AIM OF THE TASK
Every line in the data below that has the word "bool" should be returned.

RECORDS below:

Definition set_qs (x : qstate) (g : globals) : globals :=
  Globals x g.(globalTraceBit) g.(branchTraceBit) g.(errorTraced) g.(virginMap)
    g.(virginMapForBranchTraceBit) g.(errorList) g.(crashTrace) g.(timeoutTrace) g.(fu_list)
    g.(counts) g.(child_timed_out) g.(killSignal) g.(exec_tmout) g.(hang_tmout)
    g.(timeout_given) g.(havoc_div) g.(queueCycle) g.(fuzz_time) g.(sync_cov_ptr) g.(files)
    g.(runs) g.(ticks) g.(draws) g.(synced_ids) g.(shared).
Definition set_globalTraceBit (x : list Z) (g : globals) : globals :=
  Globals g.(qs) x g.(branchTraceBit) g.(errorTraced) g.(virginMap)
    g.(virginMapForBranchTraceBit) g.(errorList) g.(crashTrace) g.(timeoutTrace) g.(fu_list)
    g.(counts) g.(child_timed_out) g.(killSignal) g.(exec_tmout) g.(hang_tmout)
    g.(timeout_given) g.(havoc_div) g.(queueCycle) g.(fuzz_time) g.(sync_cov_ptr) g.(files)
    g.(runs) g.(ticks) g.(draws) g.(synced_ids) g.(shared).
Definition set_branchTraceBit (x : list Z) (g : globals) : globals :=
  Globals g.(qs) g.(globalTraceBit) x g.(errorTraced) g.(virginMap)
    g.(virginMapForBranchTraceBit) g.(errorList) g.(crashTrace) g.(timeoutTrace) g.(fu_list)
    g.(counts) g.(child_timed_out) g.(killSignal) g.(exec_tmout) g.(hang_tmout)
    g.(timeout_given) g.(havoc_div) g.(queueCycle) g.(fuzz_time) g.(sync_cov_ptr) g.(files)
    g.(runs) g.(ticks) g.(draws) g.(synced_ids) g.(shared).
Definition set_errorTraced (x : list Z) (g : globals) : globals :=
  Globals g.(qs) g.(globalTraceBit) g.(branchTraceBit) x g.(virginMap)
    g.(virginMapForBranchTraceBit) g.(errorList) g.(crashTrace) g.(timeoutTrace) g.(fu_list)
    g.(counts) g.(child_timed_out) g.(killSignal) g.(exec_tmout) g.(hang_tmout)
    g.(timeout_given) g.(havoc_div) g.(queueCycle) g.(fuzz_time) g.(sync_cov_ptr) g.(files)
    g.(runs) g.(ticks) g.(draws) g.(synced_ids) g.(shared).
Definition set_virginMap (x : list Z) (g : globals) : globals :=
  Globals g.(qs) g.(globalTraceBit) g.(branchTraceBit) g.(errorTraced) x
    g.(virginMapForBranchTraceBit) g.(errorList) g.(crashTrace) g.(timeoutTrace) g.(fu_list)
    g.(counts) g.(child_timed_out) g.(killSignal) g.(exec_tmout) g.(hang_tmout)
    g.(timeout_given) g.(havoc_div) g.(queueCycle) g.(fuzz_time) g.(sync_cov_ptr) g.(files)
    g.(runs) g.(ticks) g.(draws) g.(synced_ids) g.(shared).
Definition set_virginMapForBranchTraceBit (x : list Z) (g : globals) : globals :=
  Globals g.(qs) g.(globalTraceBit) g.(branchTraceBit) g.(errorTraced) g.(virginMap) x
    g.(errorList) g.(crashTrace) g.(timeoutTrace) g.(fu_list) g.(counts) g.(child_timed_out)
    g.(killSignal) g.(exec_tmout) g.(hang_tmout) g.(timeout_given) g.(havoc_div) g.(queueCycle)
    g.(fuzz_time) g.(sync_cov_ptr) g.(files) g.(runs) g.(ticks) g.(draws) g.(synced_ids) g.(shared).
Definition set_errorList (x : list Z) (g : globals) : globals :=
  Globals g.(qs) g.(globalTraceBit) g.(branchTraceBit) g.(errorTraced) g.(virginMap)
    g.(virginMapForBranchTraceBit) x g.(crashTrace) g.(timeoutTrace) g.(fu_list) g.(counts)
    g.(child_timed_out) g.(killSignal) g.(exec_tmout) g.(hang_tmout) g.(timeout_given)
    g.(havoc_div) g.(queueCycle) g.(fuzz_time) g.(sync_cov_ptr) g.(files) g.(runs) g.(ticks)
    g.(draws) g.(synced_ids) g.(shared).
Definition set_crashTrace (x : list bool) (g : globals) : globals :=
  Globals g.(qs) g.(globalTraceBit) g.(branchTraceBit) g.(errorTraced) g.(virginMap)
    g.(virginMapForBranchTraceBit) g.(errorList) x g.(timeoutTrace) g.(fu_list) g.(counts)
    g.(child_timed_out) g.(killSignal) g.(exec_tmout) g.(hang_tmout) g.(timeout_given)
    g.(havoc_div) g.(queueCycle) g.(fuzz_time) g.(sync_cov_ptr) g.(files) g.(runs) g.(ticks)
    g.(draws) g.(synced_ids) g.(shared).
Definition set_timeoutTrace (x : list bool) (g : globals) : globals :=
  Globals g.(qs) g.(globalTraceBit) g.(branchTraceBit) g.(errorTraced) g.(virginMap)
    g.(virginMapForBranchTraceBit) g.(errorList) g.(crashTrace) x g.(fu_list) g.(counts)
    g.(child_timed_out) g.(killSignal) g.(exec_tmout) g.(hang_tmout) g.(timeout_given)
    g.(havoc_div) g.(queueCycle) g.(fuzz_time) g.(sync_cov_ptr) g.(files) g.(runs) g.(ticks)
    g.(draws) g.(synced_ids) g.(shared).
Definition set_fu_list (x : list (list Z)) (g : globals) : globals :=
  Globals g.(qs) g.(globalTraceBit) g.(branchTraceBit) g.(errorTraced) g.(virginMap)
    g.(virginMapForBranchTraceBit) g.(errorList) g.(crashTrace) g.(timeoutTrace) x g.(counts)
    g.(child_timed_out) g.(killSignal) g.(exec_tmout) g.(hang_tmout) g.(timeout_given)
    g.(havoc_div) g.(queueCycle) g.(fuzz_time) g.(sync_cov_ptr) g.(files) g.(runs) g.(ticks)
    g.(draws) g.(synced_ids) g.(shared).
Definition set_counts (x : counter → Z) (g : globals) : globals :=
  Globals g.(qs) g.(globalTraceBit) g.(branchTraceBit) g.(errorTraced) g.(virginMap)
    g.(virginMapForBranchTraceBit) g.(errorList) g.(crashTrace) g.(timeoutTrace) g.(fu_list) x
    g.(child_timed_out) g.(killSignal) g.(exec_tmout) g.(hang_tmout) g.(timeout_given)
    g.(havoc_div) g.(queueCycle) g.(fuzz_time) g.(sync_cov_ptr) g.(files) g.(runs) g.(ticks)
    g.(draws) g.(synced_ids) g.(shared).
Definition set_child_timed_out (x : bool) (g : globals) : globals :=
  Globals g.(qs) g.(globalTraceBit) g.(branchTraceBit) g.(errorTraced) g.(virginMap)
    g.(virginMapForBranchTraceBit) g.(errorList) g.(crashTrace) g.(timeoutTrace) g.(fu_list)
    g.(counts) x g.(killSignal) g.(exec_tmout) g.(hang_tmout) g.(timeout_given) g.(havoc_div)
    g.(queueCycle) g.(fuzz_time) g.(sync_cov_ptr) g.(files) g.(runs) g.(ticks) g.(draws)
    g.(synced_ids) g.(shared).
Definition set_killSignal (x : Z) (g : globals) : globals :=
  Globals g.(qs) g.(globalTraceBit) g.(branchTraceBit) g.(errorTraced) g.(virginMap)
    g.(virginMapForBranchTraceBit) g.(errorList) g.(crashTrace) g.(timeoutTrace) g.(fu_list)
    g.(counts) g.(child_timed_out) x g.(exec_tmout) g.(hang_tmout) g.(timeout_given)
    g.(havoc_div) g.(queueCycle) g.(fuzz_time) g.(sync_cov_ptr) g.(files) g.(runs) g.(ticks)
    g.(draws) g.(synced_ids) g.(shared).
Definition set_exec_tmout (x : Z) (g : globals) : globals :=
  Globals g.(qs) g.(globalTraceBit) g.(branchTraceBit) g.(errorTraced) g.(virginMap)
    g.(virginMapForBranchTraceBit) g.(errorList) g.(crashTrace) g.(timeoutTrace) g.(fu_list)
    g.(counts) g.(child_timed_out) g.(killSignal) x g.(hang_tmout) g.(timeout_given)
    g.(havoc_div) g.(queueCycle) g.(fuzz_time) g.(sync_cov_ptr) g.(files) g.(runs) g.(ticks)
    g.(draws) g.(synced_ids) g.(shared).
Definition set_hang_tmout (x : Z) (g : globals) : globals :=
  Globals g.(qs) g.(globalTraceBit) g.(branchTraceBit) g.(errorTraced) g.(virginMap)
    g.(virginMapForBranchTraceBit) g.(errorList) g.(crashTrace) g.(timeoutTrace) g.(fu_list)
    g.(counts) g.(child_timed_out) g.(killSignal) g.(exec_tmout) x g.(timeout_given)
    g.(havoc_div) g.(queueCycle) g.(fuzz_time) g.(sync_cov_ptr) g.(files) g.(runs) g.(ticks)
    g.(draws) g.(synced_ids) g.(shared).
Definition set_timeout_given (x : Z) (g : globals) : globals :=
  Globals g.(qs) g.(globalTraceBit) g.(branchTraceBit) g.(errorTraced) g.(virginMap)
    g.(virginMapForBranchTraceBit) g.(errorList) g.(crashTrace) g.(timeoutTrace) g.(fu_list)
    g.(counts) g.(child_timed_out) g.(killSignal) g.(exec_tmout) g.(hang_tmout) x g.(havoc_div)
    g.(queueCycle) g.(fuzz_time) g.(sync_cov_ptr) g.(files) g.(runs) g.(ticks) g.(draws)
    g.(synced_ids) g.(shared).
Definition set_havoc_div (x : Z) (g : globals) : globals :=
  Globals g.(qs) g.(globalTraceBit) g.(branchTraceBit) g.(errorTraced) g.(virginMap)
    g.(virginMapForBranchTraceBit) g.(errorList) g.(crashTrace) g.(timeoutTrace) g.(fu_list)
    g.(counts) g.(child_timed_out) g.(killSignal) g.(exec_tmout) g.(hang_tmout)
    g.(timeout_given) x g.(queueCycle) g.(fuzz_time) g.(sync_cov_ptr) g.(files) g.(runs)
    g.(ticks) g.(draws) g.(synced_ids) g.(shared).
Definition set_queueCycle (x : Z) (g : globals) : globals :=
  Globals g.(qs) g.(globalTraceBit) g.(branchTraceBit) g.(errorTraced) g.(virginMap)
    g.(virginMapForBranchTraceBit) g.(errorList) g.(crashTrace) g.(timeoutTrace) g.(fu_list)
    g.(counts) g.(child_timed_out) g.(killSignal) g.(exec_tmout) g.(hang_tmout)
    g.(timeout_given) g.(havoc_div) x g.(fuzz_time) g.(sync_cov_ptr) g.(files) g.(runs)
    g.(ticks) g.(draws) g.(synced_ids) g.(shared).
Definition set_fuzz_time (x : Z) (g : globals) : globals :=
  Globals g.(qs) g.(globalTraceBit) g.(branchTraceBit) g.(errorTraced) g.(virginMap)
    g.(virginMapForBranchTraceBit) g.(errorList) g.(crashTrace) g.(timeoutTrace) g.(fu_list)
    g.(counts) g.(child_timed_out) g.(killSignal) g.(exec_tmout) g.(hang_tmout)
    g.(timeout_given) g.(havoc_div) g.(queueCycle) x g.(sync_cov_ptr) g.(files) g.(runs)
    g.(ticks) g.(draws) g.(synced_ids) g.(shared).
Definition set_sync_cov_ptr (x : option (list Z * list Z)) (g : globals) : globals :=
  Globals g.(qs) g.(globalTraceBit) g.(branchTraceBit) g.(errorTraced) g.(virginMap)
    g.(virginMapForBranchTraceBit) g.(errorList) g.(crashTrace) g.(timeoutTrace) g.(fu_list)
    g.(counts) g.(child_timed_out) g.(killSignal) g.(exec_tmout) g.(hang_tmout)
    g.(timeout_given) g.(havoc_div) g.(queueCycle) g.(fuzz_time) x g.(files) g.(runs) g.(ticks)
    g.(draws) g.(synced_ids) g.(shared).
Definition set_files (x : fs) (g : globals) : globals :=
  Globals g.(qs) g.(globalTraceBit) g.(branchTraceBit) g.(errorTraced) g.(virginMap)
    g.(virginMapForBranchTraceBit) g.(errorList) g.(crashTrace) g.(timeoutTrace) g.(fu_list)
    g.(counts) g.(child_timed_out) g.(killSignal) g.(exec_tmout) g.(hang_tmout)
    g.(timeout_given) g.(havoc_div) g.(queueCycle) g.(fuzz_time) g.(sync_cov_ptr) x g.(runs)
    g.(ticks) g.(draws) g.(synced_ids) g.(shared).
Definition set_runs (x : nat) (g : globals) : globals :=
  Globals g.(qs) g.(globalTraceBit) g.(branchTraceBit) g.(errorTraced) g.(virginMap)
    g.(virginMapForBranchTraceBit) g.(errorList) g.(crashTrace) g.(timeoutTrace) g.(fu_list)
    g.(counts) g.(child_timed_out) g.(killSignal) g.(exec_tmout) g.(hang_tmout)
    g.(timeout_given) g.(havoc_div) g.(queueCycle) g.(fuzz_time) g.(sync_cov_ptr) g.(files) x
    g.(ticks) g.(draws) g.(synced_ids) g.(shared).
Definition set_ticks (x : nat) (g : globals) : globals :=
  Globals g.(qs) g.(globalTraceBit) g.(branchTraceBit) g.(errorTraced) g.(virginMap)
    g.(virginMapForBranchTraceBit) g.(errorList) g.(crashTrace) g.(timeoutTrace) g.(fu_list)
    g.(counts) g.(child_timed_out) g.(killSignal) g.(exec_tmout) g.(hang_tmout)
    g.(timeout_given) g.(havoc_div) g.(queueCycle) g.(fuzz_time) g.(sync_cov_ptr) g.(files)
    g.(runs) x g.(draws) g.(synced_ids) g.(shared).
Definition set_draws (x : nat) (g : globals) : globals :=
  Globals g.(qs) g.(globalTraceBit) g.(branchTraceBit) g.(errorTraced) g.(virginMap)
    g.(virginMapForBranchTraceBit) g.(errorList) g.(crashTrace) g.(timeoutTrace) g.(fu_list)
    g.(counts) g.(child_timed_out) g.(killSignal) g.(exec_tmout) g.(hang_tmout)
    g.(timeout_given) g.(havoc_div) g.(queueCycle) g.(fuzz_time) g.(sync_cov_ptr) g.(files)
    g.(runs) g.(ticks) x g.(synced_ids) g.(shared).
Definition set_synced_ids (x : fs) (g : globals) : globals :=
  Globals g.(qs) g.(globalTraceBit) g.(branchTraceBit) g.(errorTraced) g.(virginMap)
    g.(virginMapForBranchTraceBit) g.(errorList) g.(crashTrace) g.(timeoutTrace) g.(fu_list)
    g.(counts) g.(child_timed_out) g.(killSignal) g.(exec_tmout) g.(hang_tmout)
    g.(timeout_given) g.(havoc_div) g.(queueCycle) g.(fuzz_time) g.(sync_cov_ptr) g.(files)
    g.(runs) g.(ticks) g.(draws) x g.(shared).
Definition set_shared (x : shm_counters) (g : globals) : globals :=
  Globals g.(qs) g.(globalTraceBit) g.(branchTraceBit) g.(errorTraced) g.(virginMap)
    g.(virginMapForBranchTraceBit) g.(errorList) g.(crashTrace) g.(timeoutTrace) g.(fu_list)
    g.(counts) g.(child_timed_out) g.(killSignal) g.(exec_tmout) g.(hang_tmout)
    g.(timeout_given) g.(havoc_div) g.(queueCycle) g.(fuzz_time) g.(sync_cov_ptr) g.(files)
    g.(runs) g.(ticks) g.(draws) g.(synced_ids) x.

End of RECORDS.

ANSWER
Definition set_crashTrace (x : list bool) (g : globals) : globals :=
Definition set_timeoutTrace (x : list bool) (g : globals) : globals :=
Definition set_child_timed_out (x : bool) (g : globals) : globals :=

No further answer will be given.